Avant le mur par exemple, à Naco et à Douglas, en Arizona, ainsi qu’à Yacumba, en Californie, le passage à la frontière était fluide ; depuis la construction du mur, les traversées sont limitées ; les voyages pour le travail, la santé, l’éducation, les visites aux amis, à la famille, ont été interrompus.

La notion de « points d’accès », grâce auxquels le département de la Sécurité intérieure (DHS) va « autoriser » des fermiers à passer pour accéder à leurs terres témoigne de l’institutionnalisation du mur et du manque de planification qui a présidé à sa construction. Cette notion va aussi permettre de renforcer le contrôle absolu exercé sur chacun des aspects de la vie à la frontière en limitant tout mouvement.
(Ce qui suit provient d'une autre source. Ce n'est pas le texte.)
(** * A shallow embedding of [app.py]: a Streamlit chat page over the Gemini SDK

    The page is one script that Streamlit runs from top to bottom at every
    interaction.  What survives from one run to the next is
    [st.session_state]; everything else (widget values, the vendor SDK, the
    wall clock) is input to the run.  The embedding therefore has

    - the records the script keeps in [st.session_state],
    - [initialize_client_and_chat], the Session Manager,
    - [submit], the body of the [st.chat_input] branch (Turn Orchestrator and
      the quota handler written to start the Restoration Procedure),
    - [script_run], one whole run of the script,
    - [reachable], the states the page can be in between two runs.

    Python [str] values are modelled as [string] holding their UTF-8
    encoding: emptiness, equality and concatenation agree with Python's on
    code points.  [st.rerun()] and [st.stop()] raise exceptions that derive
    from [BaseException], so no [except Exception] clause of the script
    intercepts them: they end the run, and are modelled by the [control]
    value returned next to the state.

    The script is written against names that the [google.genai] package it
    imports does not have; module [google_genai] below records which.  The
    functions that use these names are embedded as they are written, each
    lookup guarded by the fact it depends on, so that what is proved is the
    behaviour of the script with the package it imports. *)

From Stdlib Require Import String Ascii List Bool Arith Lia.
Import ListNotations.
Open Scope string_scope.
Open Scope list_scope.

(** ** Python helpers *)

(** Truthiness of a [str]: only the empty string is falsy. *)
Definition truthy (s : string) : bool :=
  match s with
  | EmptyString => false
  | String _ _ => true
  end.

(** Truthiness of a value that is [None] or a [str]. *)
Definition truthy_opt (o : option string) : bool :=
  match o with
  | None => false
  | Some s => truthy s
  end.

(** The slice [l[-n:]]: the last [n] elements, the whole list when it is
    shorter.  ([l[-0:]] is [l[0:]], the whole list.) *)
Definition slice_last {A : Type} (n : nat) (l : list A) : list A :=
  match n with
  | 0 => l
  | S _ => skipn (List.length l - n) l
  end.

(** [d[k]] on a dict given as an association list; [None] is [KeyError]. *)
Fixpoint dict_get (d : list (string * string)) (k : string) : option string :=
  match d with
  | [] => None
  | (k', v) :: d' => if String.eqb k' k then Some v else dict_get d' k
  end.

(** ** Configuration (lines 10-31) *)

Definition DEFAULT_MODEL : string := "gemini-2.0-flash".

Definition dquote : string := String (ascii_of_nat 34) EmptyString.

Definition SYSTEM_PROMPT : string :=
  "
당신은 고객의 상황에 맞는 옷차림을 간결하게 추천해주는 친절한 AI 스타일리스트입니다.
고객은 외출 전 바쁜 상황이므로, 대답은 반드시 간결하고 실용적이어야 합니다.

[운영 규칙]
1. 사용자가 오늘의 온도, 일교차, 어떤 활동을 하는지, 성별, 나이 등의 정보를 제공하면, 이 정보를 **구체적으로** 정리하여 수집하세요.
2. 정보가 충분하지 않으면, 부족한 부분을 한 문장으로 **간결하게** 되물어보세요.
3. 필요한 정보를 모두 수집한 후에는, 사용자의 상황(온도/활동/성별/나이 등)에 맞는 **실용적인 옷차림**을 한 문단으로 **간결하게** 추천하세요.
4. 마지막에는 반드시 다음 메시지를 출력하세요: " ++ dquote ++
  "오늘의 당신에게 맞는 상품을 추천해드릴 수 있어요." ++ dquote ++
  "라고 정중히 안내하세요.
".

Definition RESTART_MESSAGE : string :=
  "❗️ API 요청 오류(429 등)가 발생하여 이전 6턴의 대화만 유지하고 채팅 세션을 재시작합니다.".

(** Max turns (user/model pair) to keep upon 429 restart. *)
Definition MAX_HISTORY_TURN : nat := 6.

Definition AVAILABLE_MODELS : list string :=
  [ "gemini-2.0-flash"; "gemini-2.5-flash"; "gemini-2.0-pro"; "gemini-2.5-pro" ].

(** The prefix of the reply shown for a non-quota failure (line 204). *)
Definition APOLOGY : string := "죄송합니다. 오류가 발생했습니다: ".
En agissant ainsi, le DHS enfreint un grand nombre de lois internationales. L’une de ces infractions majeures en lien avec le mur américain est la démarcation unilatérale d’une nouvelle frontière au Texas du Sud, qui revient à annexer des terres occupées (charte des Nations Unies, art. 2.4).

D’après l’article 1 de la Convention internationale sur l’élimination et la répression du crime d’apartheid (1979), le mur constitue un « crime contre l’humanité ». Il divise des populations sur la base de la race et de l’ethnicité, et applique ce qui est communément appelé « apartheid ».

Quelles intentions réelles se cachent derrière la construction du mur ? Est-il un moyen de sécuriser la frontière de manière pérenne à travers l’annexion illégale de terres américaines ? Ces experts apportent quelques réponses, offrant un point de vue critique unique sur l’impact du mur et sur la manière dont il affecte les projets concernant la frontière et l’avenir de la région.

Les difficultés de la population, des familles et des travailleurs habitant de part et d’autre de la frontière États-Unis – Mexique, ainsi que l’impact environnemental, doivent être discutés et non pas enterrés sous des règles complexes et arbitraires concernant la sécurité et le destin économique et politique – toujours variable – des États-Unis. J’ai l’espoir que quiconque regardera ces photos et lira les essais qui les accompagnent comprendra mieux les implications du mur et se mettra à en parler.

Le mur empêche peut-être les déplacements, emprisonne physiquement les gens et les sépare les uns des autres, mais il ne doit en aucun cas les réduire au silence.